Di sinilah kriminologi memiliki tugas yang lebih luas daripada sekadar menganalisis pelaku kejahatan. Ia harus mampu membaca struktur yang memproduksi kejahatan dan korban secara bersamaan. Ketika lembaga layanan kesehatan mengabaikan standar keamanan transfusi darah karena alasan efisiensi biaya, dan akhirnya menyebabkan infeksi HIV pada pasien hemofilia, maka kita sedang menyaksikan wajah baru dari kejahatan berkerah putih. Pasien, dalam hal ini, bukan hanya korban malpraktik, melainkan korban dari sistem ekonomi kesehatan yang mengutamakan laba di atas keselamatan manusia.
Viktimisasi dalam bentuk-bentuk seperti ini sulit diungkap karena beroperasi dalam sistem yang legal, terstruktur, dan terlindungi oleh norma teknokratis. Masyarakat pun cenderung pasif, karena tidak menyadari atau karena merasa tidak punya kuasa untuk melawan. Ketidakpedulian menjadi pelumas yang memungkinkan kekerasan terus berjalan. Bahkan ketika korban sadar akan ketidakadilan yang dialaminya, ketakutan akan stigma atau konsekuensi hukum membuat mereka memilih diam.

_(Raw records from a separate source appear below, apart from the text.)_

(** Once the first five validations pass, only the run check stands
    between the request and the store. *)
Lemma createArtifact_checked ctx clk req st task run :
  checked clk req st task run →
  createArtifact ctx clk req st =
    if uploadAllowed clk.(t_runcheck) run
    then storeArtifact ctx clk req task run st
    else (runConflict task, st).
Proof.
  unfold checked, createClaims, minutes.
  intros (Hpast & Htask & Hrun & Hauth & Hexp).
  unfold createArtifact.
  destruct (Z.ltb_spec (Input.expires (body req))
              (t_validate clk - 15 * 60 * 1000)) as [?|_]; [lia|].
  rewrite Htask, Hrun, Hauth. simpl.
  destruct (Z.ltb_spec (Task.expires task) (Input.expires (body req)))
    as [?|_]; [lia|].
  by destruct (uploadAllowed (t_runcheck clk) run).
Qed.

Lemma createArtifact_preflight_ok ctx clk req st task run :
  preflight_ok clk req st task run →
  createArtifact ctx clk req st = storeArtifact ctx clk req task run st.
Proof.
  intros [Hc Hu]. by rewrite (createArtifact_checked _ _ _ _ _ _ Hc), Hu.
Qed.



(** [replyCreated] replies or throws; it never reports an error. *)
Lemma replyCreated_not_error ctx now requested artifact kind msg d :
  replyCreated ctx now requested artifact ≠ Return (reportError kind msg d).
Proof.
  unfold replyCreated.
  repeat case_decide; try done.
  by destruct (selectBucket ctx artifact).
Qed.

(** The response of the run check comes from the run check alone. *)
Lemma storeArtifact_not_runConflict ctx clk req task run st :
  (storeArtifact ctx clk req task run st).1 ≠ runConflict task.
Proof.
  unfold storeArtifact, runConflict, publishAndReply.
  destruct (constructDetails _ _ _ _ _); [|done].
  destruct (artifacts st !! _); simpl.
  - repeat case_decide; simpl; try done. apply replyCreated_not_error.
  - apply replyCreated_not_error.
Qed.

(** C7, as the code has it: after the earlier validations, the upload
    goes on to the store when the run is running or was resolved
    [exception] strictly less than 25 minutes ago, and in every other case
    the call fails with [RequestConflict] citing the task status, the state
    left as it was. *)
Theorem createArtifact_upload_window ctx clk req st task run :
  checked clk req st task run →
  (withinUploadWindow clk.(t_runcheck) run →
     createArtifact ctx clk req st = storeArtifact ctx clk req task run st)
  ∧ (¬ withinUploadWindow clk.(t_runcheck) run →
     createArtifact ctx clk req st = (runConflict task, st))
  ∧ ((createArtifact ctx clk req st).1 = runConflict task
     ↔ ¬ withinUploadWindow clk.(t_runcheck) run).
Proof.
  intros Hc. rewrite (createArtifact_checked ctx _ _ _ _ _ Hc).
  rewrite <- uploadAllowed_window.
  destruct (uploadAllowed (t_runcheck clk) run); repeat split; try done.
  intros H. by apply storeArtifact_not_runConflict in H.
Qed.

(** A run resolved [exception] ten minutes ago takes the upload; one
    resolved thirty minutes ago does not. *)
Lemma createArtifact_upload_window_witness :
  let recent := Scenario.run "exception" (Some (10000001 - minutes 10)) in
  let old := Scenario.run "exception" (Some (10000001 - minutes 30)) in
  let req := Scenario.post "public/log.txt" "s3" 50000000 in
  createArtifact Scenario.ctx Scenario.clk req (Scenario.state [recent] ∅)
    = storeArtifact Scenario.ctx Scenario.clk req (Scenario.task [recent])
        recent (Scenario.state [recent] ∅)
  ∧ createArtifact Scenario.ctx Scenario.clk req (Scenario.state [old] ∅)
    = (runConflict (Scenario.task [old]), Scenario.state [old] ∅).
Proof.
  intros recent old req. split.
  - apply (createArtifact_upload_window Scenario.ctx Scenario.clk req
             (Scenario.state [recent] ∅) (Scenario.task [recent]) recent).
    + unfold checked. vm_compute. repeat split; discriminate.
    + right. split; [reflexivity|]. exists (10000001 - minutes 10).
      split; [reflexivity|]. vm_compute. reflexivity.
  - apply (createArtifact_upload_window Scenario.ctx Scenario.clk req
             (Scenario.state [old] ∅) (Scenario.task [old]) old).
    + unfold checked. vm_compute. repeat split; discriminate.
    + intros [H|[_ [r [[= <-] H]]]]; [discriminate H|].
      vm_compute in H. discriminate H.
Defined.

(** C7 as stated fails at the boundary: a run resolved [exception] exactly
    25 minutes before the run check satisfies [now − resolved ≤ 25 min],
    yet the upload is refused. *)
Lemma upload_at_25_minutes_refused :
  let r := Scenario.run "exception" (Some (10000001 - minutes 25)) in
  let req := Scenario.post "public/log.txt" "s3" 50000000 in
  let st := Scenario.state [r] ∅ in
  checked Scenario.clk req st (Scenario.task [r]) r
  ∧ r.(state) = "exception"
  ∧ (∃ t, r.(resolved) = Some t
       ∧ Scenario.clk.(t_runcheck) - t <= minutes 25)
  ∧ createArtifact Scenario.ctx Scenario.clk req st
    = (Return (reportError "RequestConflict" run_resolved_message
                 (StatusDetails "{status of T1}")), st).
Proof.
  intros r req st. split; [|split; [|split]].
  - unfold checked. vm_compute. repeat split; discriminate.
  - reflexivity.
  - exists (10000001 - minutes 25). split; [reflexivity|].
    vm_compute. discriminate.
  - vm_compute. reflexivity.
Qed.

(** ** Properties of [createArtifact]: the store and the reply *)

(** [constructDetails] knows four storage types. *)
Lemma constructDetails_storageType ctx t r n input d :
  constructDetails ctx t r n input = Some d →
  input.(Input.storageType) = "s3" ∨ input.(Input.storageType) = "azure"
  ∨ input.(Input.storageType) = "reference"
  ∨ input.(Input.storageType) = "error".
Proof.
  unfold constructDetails. repeat case_decide; auto. discriminate.
Qed.

(** The details constructed for an S3 artifact name one of the two
    buckets. *)
Lemma constructDetails_s3 ctx t r n input :
  input.(Input.storageType) = "s3" →
  ∃ d, constructDetails ctx t r n input = Some d
       ∧ s3DetailsOf ctx (t, r, n) d.
Proof.
  intros Hs. unfold constructDetails. rewrite decide_True by done.
  eexists. split; [reflexivity|]. unfold s3DetailsOf. simpl. split.
  - rewrite lookup_insert_ne by done. by rewrite lookup_insert_eq.
  - by rewrite lookup_insert_eq.
Qed.

(** A bucket name that is one of the two configured ones selects the
    wrapper of that name. *)
Lemma selectBucket_configured ctx artifact b :
  artifact.(Artifact.details) !! "bucket" = Some b →
  b = ctx.(publicBucket).(Bucket.bucket)
  ∨ b = ctx.(privateBucket).(Bucket.bucket) →
  ∃ w, selectBucket ctx artifact = Some w ∧ w.(Bucket.bucket) = b.
Proof.
  intros Hb Hor. unfold selectBucket. rewrite Hb.
  destruct (decide (Some b = Some (Bucket.bucket (privateBucket ctx))))
    as [[= ->]|Hn].
  - by eexists.
  - destruct (decide (Some b = Some (Bucket.bucket (publicBucket ctx))))
      as [[= ->]|Hn'].
    + by eexists.
    + destruct Hor as [->| ->]; done.
Qed.

(** The reply to an artifact that carries the details just constructed for
    the request is a success. *)
Lemma replyCreated_constructed ctx now t r n input d artifact :
  constructDetails ctx t r n input = Some d →
  artifact.(Artifact.storageType) = input.(Input.storageType) →
  artifact.(Artifact.details) = d →
  succeeded (replyCreated ctx now input.(Input.storageType) artifact).
Proof.
  intros Hd Hs Ha. unfold replyCreated, succeeded. rewrite Hs.
  destruct (constructDetails_storageType _ _ _ _ _ _ Hd) as [H|[H|[H|H]]].
  - destruct (constructDetails_s3 ctx t r n input H) as (d' & Hd' & Hb & _).
    rewrite Hd in Hd'. injection Hd' as <-.
    rewrite decide_True by done.
    destruct (selectBucket_configured ctx artifact _ ltac:(by rewrite Ha))
      as (w & -> & _).
    + destruct (isPublicName _); auto.
    + by eexists.
  - rewrite H. simpl. by eexists.
  - rewrite H. simpl. by eexists.
  - rewrite H. simpl. by eexists.
Qed.

(** [storeArtifact] on a key that is taken. *)
Lemma storeArtifact_existing ctx clk req task run st details existing :
  requestedDetails ctx req = Some details →
  st.(artifacts) !! key req = Some existing →
  let r := storeArtifact ctx clk req task run st in
  (conflicting req details existing →
     failedWith "RequestConflict" r.1 ∧ r.2 = st)
  ∧ (¬ conflicting req details existing →
     let a := modified existing req.(body).(Input.expires) details in
     succeeded r.1
     ∧ r.2 = publish (set_artifacts st (<[key req := a]> st.(artifacts)))
               (creationMessage task run req.(params_runId) a)).
Proof.
  unfold requestedDetails. intros Hd He. unfold key in He.
  unfold storeArtifact.
  rewrite Hd, He. unfold conflicting, requestedContentType. simpl.
  split.
  - intros Hc. unfold failedWith.
    case_decide as H1; simpl; [by eauto|].
    case_decide as H2; simpl; [by eauto|].
    exfalso. destruct Hc as [?|[?|[?|?]]]; [tauto..|done].
  - intros Hc.
    rewrite decide_False by tauto. rewrite decide_False by tauto.
    unfold publishAndReply, key. simpl. split; [|done].
    eapply replyCreated_constructed; [exact Hd| |done].
    simpl. destruct (decide (Artifact.storageType existing
                             = Input.storageType (body req))); [done|tauto].
Qed.

(** C3: when the key of a [createArtifact] call is taken, a stored
    artifact that differs in storage type or content type, expires later
    than the request, or (storage type other than [reference]) has other
    details makes the call fail with [RequestConflict], the state left as
    it was; otherwise (for [reference], whatever the stored url) the
    call succeeds and the record carries the new expiration and details. *)
Theorem createArtifact_reconcile ctx clk req st task run details existing :
  preflight_ok clk req st task run →
  requestedDetails ctx req = Some details →
  st.(artifacts) !! key req = Some existing →
  let r := createArtifact ctx clk req st in
  (conflicting req details existing →
     failedWith "RequestConflict" r.1 ∧ r.2 = st)
  ∧ (¬ conflicting req details existing →
     let a := modified existing req.(body).(Input.expires) details in
     succeeded r.1
     ∧ r.2.(artifacts) = <[key req := a]> st.(artifacts)
     ∧ r.2.(published) =
         (st.(published)
            ++ [creationMessage task run req.(params_runId) a])%list).
Proof.
  intros Hp Hd He r. subst r.
  rewrite (createArtifact_preflight_ok ctx _ _ _ _ _ Hp).
  destruct (storeArtifact_existing ctx clk req task run st details existing
              Hd He) as [Hc Hn].
  split; [exact Hc|].
  intros Hnc. destruct (Hn Hnc) as [Hs ->]. by split.
Qed.

(** Scenario 3 (the same S3 artifact asked again as [text/html]) is a
    conflict; a [reference] artifact asked again with another url and a
    later expiration is updated. *)
Lemma createArtifact_reconcile_witness :
  let st := Scenario.state [Scenario.run "running" None]
              (Scenario.table Scenario.publicLog) in
  let html := Scenario.request "T1" (Some 0) "public/log.txt"
                (Scenario.input "s3" (Some "text/html") 50000000) ∅ true in
  let link := Scenario.stored "link" "reference"
                (<["url" := "https://old.example/a"]> ∅) 50000000 in
  let st' := Scenario.state [Scenario.run "running" None]
               (Scenario.table link) in
  let again := Scenario.post "link" "reference" 60000000 in
  (failedWith "RequestConflict"
     (createArtifact Scenario.ctx Scenario.clk html st).1
   ∧ (createArtifact Scenario.ctx Scenario.clk html st).2 = st)
  ∧ (succeeded (createArtifact Scenario.ctx Scenario.clk again st').1
     ∧ (createArtifact Scenario.ctx Scenario.clk again st').2.(artifacts)
       = Scenario.table
           (Scenario.stored "link" "reference"
              (<["url" := "https://elsewhere.example/a"]> ∅) 60000000)).
Proof.
  intros st html link st' again. split.
  - apply (createArtifact_reconcile Scenario.ctx Scenario.clk html st
             (Scenario.task [Scenario.run "running" None])
             (Scenario.run "running" None)
             Scenario.publicLog.(Artifact.details) Scenario.publicLog).
    + unfold preflight_ok, checked. vm_compute.
      repeat split; (discriminate || reflexivity).
    + vm_compute. reflexivity.
    + vm_compute. reflexivity.
    + right. left. vm_compute. discriminate.
  - destruct (createArtifact_reconcile Scenario.ctx Scenario.clk again st'
                (Scenario.task [Scenario.run "running" None])
                (Scenario.run "running" None)
                (<["url" := "https://elsewhere.example/a"]> ∅) link)
      as [_ H].
    + unfold preflight_ok, checked. vm_compute.
      repeat split; (discriminate || reflexivity).
    + vm_compute. reflexivity.
    + vm_compute. reflexivity.
    + destruct H as (Hs & Ht & _).
      * intros [H|[H|[H|[H _]]]].
        -- by apply H.
        -- by apply H.
        -- vm_compute in H. discriminate H.
        -- by apply H.
      * split; [exact Hs|]. rewrite Ht. vm_compute. reflexivity.
Defined.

Untuk itulah urgensi membongkar pemahaman kita tentang kejahatan. Kita tidak bisa terus menerus menganggap kejahatan hanya sebagai tindakan menyimpang dari norma hukum. Kejahatan harus dibaca juga sebagai kegagalan sistemik yang memproduksi penderitaan melalui ketimpangan, eksploitasi, dan pengabaian. Mengapa anak-anak bisa dijadikan komoditas dalam industri seks? Mengapa pekerja informal harus menghadapi risiko kematian di malam hari hanya karena tidak ada pilihan transportasi aman? Dan mengapa tekanan hidup yang berlebihan dianggap sebagai harga wajar untuk bertahan hidup?